» Work required
Among the lines below, which ones contain the word "exact"? Copy every such line.

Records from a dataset
(* ===== verification/InputToStore.v ===== *)
(** From the events of the hooks to the database: the ingest stage, the envelope stage
    with adapter and lock deriver, and the pipeline together.

    How the ingest stage cuts its events into batches and where it puts ticks depends on
    time; what is stored of the events does not. *)
From S2P Require Import Prelude Decimal Events StateEngine StateDeriver LockDeriver Adapter Interner.
From S2P Require Import Records Aggregation SnapshotBus CompactEvents Compressor Trajectory.
From S2P Require Import Engine PipelineTypes Ingest Envelope HintsStage CompressionStage AppTree.
From S2P Require Import SnapshotStage Pipeline.

(** The envelopes that a list of raw events becomes, as one batch. *)
Definition envelopes_of (focus : option WindowFocusInfo) (locked : bool) (raw : list RawEvent)
    : list EventEnvelope := (derive locked (adapt_batch focus raw).2).2.

(** Hints that are not changes of the activity state. *)
Definition is_state_hint (e : EventEnvelope) : bool := bool_decide (env_kind e = Hint StateChanged).
Definition focus_hints (l : list EventEnvelope) : list EventEnvelope :=
  filter (fun e => is_signal e = false /\ is_state_hint e = false) l.

Lemma focus_hints_app l k : focus_hints (l ++ k) = focus_hints l ++ focus_hints k.
Proof. apply filter_app. Qed.
Lemma signals_app l k : signals (l ++ k) = signals l ++ signals k.
Proof. apply filter_app. Qed.

Lemma envelopes_of_app f b raw raw' :
  envelopes_of f b (raw ++ raw') = envelopes_of f b raw ++
    envelopes_of (adapt_batch f raw).1 (derive b (adapt_batch f raw).2).1 raw'.
Proof.
  unfold envelopes_of, adapt_batch, derive. rewrite run_list_app.
  destruct (run_list adapt_step f raw) as [f1 o1]. cbn [fst snd].
  destruct (run_list adapt_step f1 raw') as [f2 o2]. cbn [fst snd]. rewrite run_list_app.
  destruct (run_list derive_step b o1) as [b1 o1']. cbn [fst snd].
  by destruct (run_list derive_step b1 o2).
Qed.

Section stored.
Context `{HC : Chrono} {E : Type} `{HE : StateEngine E}.

(** No envelope of the batch is a change of state; those are what the state deriver adds. *)
Lemma envelopes_plain f b raw : Forall (fun e => is_state_hint e = false) (envelopes_of f b raw).
Proof.
  assert (forall f raw, Forall (fun e => is_state_hint e = false) (adapt_batch f raw).2) as Ha.
  { intros f0 raw0. unfold adapt_batch. revert f0. induction raw0 as [|e raw0 IH]; intros f0; [constructor|].
    rewrite run_list_cons. cbn [snd]. apply Forall_app. split; [|apply IH].
    destruct e as [ts id d|ts id d|ts id cur]; cbn; [by repeat constructor..|].
    unfold adapt_focus, focus_burst. split_matches; cbn; by repeat constructor. }
  unfold envelopes_of, derive. generalize (Ha f raw). generalize (adapt_batch f raw).2. intros l Hl. revert b.
  induction Hl as [|e l He Hl IH]; intros b; [constructor|]. rewrite run_list_cons. cbn [snd].
  apply Forall_app. split; [|apply IH].
  unfold derive_step. destruct (env_kind e) as [[]|[]]; destruct (is_login e), b; cbn;
    repeat case_bool_decide; cbn; by repeat constructor.
Qed.

Lemma hints_of_focus d envs : Forall (fun e => is_state_hint e = false) envs ->
  focus_hints (hints_of d envs).2 = focus_hints envs.
Proof.
  intros Hall. revert d. unfold hints_of. induction Hall as [|e envs He Hall IH]; intros d; [done|].
  rewrite run_list_cons. cbn [snd]. rewrite focus_hints_app, IH.
  change (e :: envs) with ([e] ++ envs). rewrite focus_hints_app. f_equal.
  unfold hints_of_step. destruct (env_kind e) as [k|h] eqn:Hk; [|done].
  assert (focus_hints [e] = []) as ->.
  { unfold focus_hints. rewrite filter_cons_False; [done|]. unfold is_signal. rewrite Hk. by intros []. }
  unfold StateDeriver.on_signal. by destruct (StateEngine.on_signal _ _ _) as [d' [tr|]].
Qed.

(** What a command adds, and how it leaves the adapter and the lock deriver. *)
Definition batch_of (cmd : DeriveCommand) : list RawEvent := delivered [cmd].

Lemma step_stores s cmd : es_running s = true -> cmd <> DShutdown ->
  let '(s', out) := envelope_step s all_open cmd in
  let raw := batch_of cmd in
  es_running s' = true /\
  es_last_focus s' = (adapt_batch (es_last_focus s) raw).1 /\
  es_locked s' = (derive (es_locked s) (adapt_batch (es_last_focus s) raw).2).1 /\
  to_storage out = map StEnvelope (signals (envelopes_of (es_last_focus s) (es_locked s) raw)) /\
  focus_hints (to_hints out) = focus_hints (envelopes_of (es_last_focus s) (es_locked s) raw).
Proof.
  intros Hrun Hne. destruct cmd as [batch|now|]; [| |done]; cbn [envelope_step]; unfold batch_of.
  - replace (delivered [DBatch batch]) with (rb_events batch) by (unfold delivered; cbn; by rewrite app_nil_r).
    destruct (batch_is_empty batch) eqn:He.
    { unfold handle_batch. rewrite He. unfold batch_is_empty in He. by destruct (rb_events batch). }
    pose proof (batch_sends s batch He) as Hb. cbv zeta in Hb.
    assert (es_last_focus (handle_batch s all_open batch).1 = (adapt_batch (es_last_focus s) (rb_events batch)).1 /\
      es_locked (handle_batch s all_open batch).1
        = (derive (es_locked s) (adapt_batch (es_last_focus s) (rb_events batch)).2).1) as [Hf Hl].
    { unfold handle_batch. rewrite He. destruct (adapt_batch _ _) as [f raws]. cbn [fst snd].
      destruct (derive _ raws) as [l envs]. destruct (run_list _ _ envs) as [b out].
      by destruct (bs_failed b). }
    destruct (handle_batch s all_open batch) as [s' out]. cbn [fst] in *.
    destruct Hb as (Hr&_&Hst&Hh&_). split_and!; [done|done|done|exact Hst|].
    rewrite Hh. apply hints_of_focus, envelopes_plain.
  - replace (delivered [DTick now]) with (@nil RawEvent) by done. unfold handle_tick.
    destruct (StateDeriver.on_tick (es_deriver s) now) as [d [hint|]] eqn:Ht; [|done].
    pose proof (process_hint_carries update_default hint None update_default_fit eq_refl) as Hp.
    destruct (process_hint all_open update_default hint None) as [[u out] ok].
    destruct Hp as (->&us&->&Hca). cbn [negb].
    destruct (publish_carries update_default us u _ _ _ eq_refl Hca) as (E1&E2&_).
    assert (forall us, to_hints (map (fun u => ToSnapshot (SUpdate u)) us) = [] /\
      to_storage (map (fun u => ToSnapshot (SUpdate u)) us) = []) as Hus.
    { clear. unfold to_hints, to_storage. induction us as [|u us [I1 I2]]; [done|]. cbn. by rewrite I1, I2. }
    destruct (Hus us) as [F1 F2]. split_and!; [done..| |]; routes; rewrite ?E1, ?E2, ?F1, ?F2; [done|].
    unfold StateDeriver.on_tick in Ht. destruct (StateEngine.on_tick _ _) as [d' [tr|]]; [|done].
    by injection Ht as _ <-.
Qed.

(** Whatever the batches and ticks, what the stage sends is that of all events as one. *)
Lemma outputs_store s cmds : es_running s = true -> DShutdown ∉ cmds ->
  let sent := env_outputs s (cmds ++ [DShutdown]) in
  let envs := envelopes_of (es_last_focus s) (es_locked s) (delivered cmds) in
  to_storage sent = map StEnvelope (signals envs) /\ focus_hints (to_hints sent) = focus_hints envs.
Proof.
  revert s. induction cmds as [|cmd cmds IH]; intros s Hrun Hn; [done|].
  apply not_elem_of_cons in Hn as [Hne Hn]. cbn [app env_outputs]. cbv zeta.
  pose proof (step_stores s cmd Hrun (not_eq_sym Hne)) as Hs.
  destruct (envelope_step s all_open cmd) as [s' out]. destruct Hs as (Hr&Hf&Hl&Hst&Hh). rewrite Hr.
  destruct (IH s' Hr Hn) as [I1 I2].
  change (delivered (cmd :: cmds)) with (delivered ([cmd] ++ cmds)). rewrite delivered_app.
  fold (batch_of cmd). rewrite envelopes_of_app, <- Hf, <- Hl.
  rewrite signals_app, focus_hints_app, List.map_app, to_storage_app, to_hints_app, focus_hints_app.
  by rewrite Hst, Hh, I1, I2.
Qed.

Context `{HO : HashOrder} `{HU : UnicodeText} `{HM : MemSizes} {I : Type} `{HI : TitleInterner I}.
Context (ingest_now hints_now snapshot_now : nat -> instant) (mono_now : nat -> Z)
  (metrics : nat -> StorageInfo) (cfg : stage_config).
Context (persist_raw_events : bool) (own_run_id : option string).

(** The envelope stage as it starts, with a state engine. *)
Definition fresh_stage (d : E) : envelope_state (E := E) := {|
  es_last_focus := adapter_new; es_locked := lock_new; es_deriver := d; es_running := true |}.

(** C4: what is stored of the input does not depend on time.  For any events of the hooks,
    however the ticks of the ingest stage fall between them and whatever the interleaving of
    the stages: once storage has ended, the signals that it was given, and the hints of focus
    and title, are in order those that the adapter and the lock deriver make of all the events
    at once, each event with the id and time that it got when it was read; and every event
    before the shutdown is among them. *)
Theorem input_is_stored fuel mono0 inputs mono d i bus poll cap records transitions q :
  let l := map (fun im : ingest_input * instant => (im.1, im.2, true)) inputs in
  let start := ingest_new mono0 in
  let raw := all_converted ingest_now fuel start l in
  let feed := (ingest_run ingest_now fuel start (l ++ [(IEvent KShutdown, mono, true)])).2 in
  running (ingest_run ingest_now fuel start l).1 = true ->
  reachable hints_now snapshot_now mono_now metrics cfg persist_raw_events own_run_id
    (spawn_pipeline snapshot_now mono_now metrics cfg feed (fresh_stage d) i bus poll cap records
      transitions) q ->
  storage_done q = true ->
  let envs := envelopes_of adapter_new lock_new raw in
  signal_commands (n_stored q) = map StEnvelope (signals envs) /\
  focus_hints (stored_envelopes (hint_commands (n_stored q))) = focus_hints envs /\
  length raw = length (filter (fun im : ingest_input * instant => accepted im.1 = true) inputs).
Proof.
  intros l start raw feed Hrun Hreach Hdone envs.
  destruct (ingest_run_delivers ingest_now fuel mono l start) as (out&Hfeed&Hn&_&_&_&Hdel&Hlen);
    [by apply Forall_map, Forall_true|done|done|].
  cbn [pending ingest_new start app] in Hdel. fold raw in Hdel, Hlen. fold feed in Hfeed.
  destruct (done_stored hints_now own_run_id (to_storage (env_outputs (fresh_stage d) feed))
    (to_storage (hints_stage hints_now own_run_id all_open
      (next_record_id_of (bus_run_id bus) (hydrate_recent_records records)) i 0
      (to_hints (env_outputs (fresh_stage d) feed)))) q) as [-> ->]; [|done|].
  { eapply inv_run, Hreach. apply inv_spawn. }
  rewrite (proj1 (hints_stage_stores _ _ _ _ _ _)), Hfeed.
  destruct (outputs_store (fresh_stage d) out eq_refl Hn) as [-> ->]. rewrite Hdel.
  split_and!; [done..|]. rewrite Hlen. unfold l. clear.
  induction inputs as [|[j m] inputs IH]; [done|]. cbn [map].
  rewrite !filter_cons. cbn [fst]. destruct (decide _); cbn; by rewrite IH.
Qed.
End stored.

(** ** A session *)
(** A focus change, a key press and a tick, with the clock of file Ingest. *)
Definition demo_inputs : list (ingest_input * instant) :=
  [(IEvent (KWindowFocusChange (demo_focus "editor")), 5); (IEvent KKeyboardInput, 20); (ITicker, 50);
   (IEvent KKeyboardInput, 60)].
Definition demo_schedule : list actor :=
  replicate 7 AIngest ++ replicate 7 AEnvelope ++ replicate 3 AHints ++ replicate 3 ACompression
  ++ replicate 10 ASnapshot ++ replicate 12 AStorage.
Definition demo_session_run (l : list actor) := @net_run chrono_ref hash_order_id unicode_ascii sizes_ref _
  (@DefaultStateEngine.engine_class chrono_ref) _ _ Z.of_nat Pipeline.demo_clock
  Z.of_nat demo_metrics demo_cfg false None
  (@spawn_pipeline chrono_ref hash_order_id unicode_ascii DefaultStateEngine.state
    (StringInterner.StringInterner * StringInterner.arc_heap) Pipeline.demo_clock Z.of_nat demo_metrics demo_cfg
    (@ingest_run chrono_ref Ingest.demo_clock 3 (ingest_new 0)
    (map (fun im => (im.1, im.2, true)) demo_inputs ++ [(IEvent KShutdown, 70, true)])).2
    (fresh_stage demo_engine) demo_interner (bus_new 0) 0 4096 None None) l.

Lemma demo_session_done :
  option_map (fun q => (storage_done q, length (n_stored q))) (demo_session_run demo_schedule) = Some (true, 11%nat).
Proof. by vm_compute. Qed.

Lemma demo_session_reached l q : demo_session_run l = Some q ->
  @reachable chrono_ref hash_order_id unicode_ascii sizes_ref _
  (@DefaultStateEngine.engine_class chrono_ref) _ _ Z.of_nat Pipeline.demo_clock
  Z.of_nat demo_metrics demo_cfg false None
  (@spawn_pipeline chrono_ref hash_order_id unicode_ascii DefaultStateEngine.state
    (StringInterner.StringInterner * StringInterner.arc_heap) Pipeline.demo_clock Z.of_nat demo_metrics demo_cfg
    (@ingest_run chrono_ref Ingest.demo_clock 3 (ingest_new 0)
    (map (fun im => (im.1, im.2, true)) demo_inputs ++ [(IEvent KShutdown, 70, true)])).2
    (fresh_stage demo_engine) demo_interner (bus_new 0) 0 4096 None None) q.
Proof. intros Hq. exists l. exact Hq. Qed.

Lemma input_is_stored_witness :
  exists q, (demo_session_run demo_schedule) = Some q /\
    length (signal_commands (n_stored q)) = 4%nat /\
    length (focus_hints (stored_envelopes (hint_commands (n_stored q)))) = 1%nat.
Proof.
  pose proof demo_session_done as Hd. pose proof (demo_session_reached demo_schedule) as Hr.
  destruct (demo_session_run demo_schedule) as [q|]; [|discriminate Hd]. cbn [option_map] in Hd. injection Hd as Hd _.
  destruct (@input_is_stored chrono_ref _ (@DefaultStateEngine.engine_class chrono_ref) hash_order_id unicode_ascii
    sizes_ref _ _ Ingest.demo_clock Z.of_nat Pipeline.demo_clock Z.of_nat demo_metrics demo_cfg false None
    3 0 demo_inputs 70 demo_engine demo_interner (bus_new 0) 0 4096 None None q eq_refl (Hr q eq_refl) Hd)
    as (Hs&Hh&_).
  exists q. split; [reflexivity|]. rewrite Hs, Hh. split; vm_compute; reflexivity.
Defined.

» Result of the exercise
    destruct Hb as (Hr&_&Hst&Hh&_). split_and!; [done|done|done|exact Hst|].
Proof. intros Hq. exists l. exact Hq. Qed.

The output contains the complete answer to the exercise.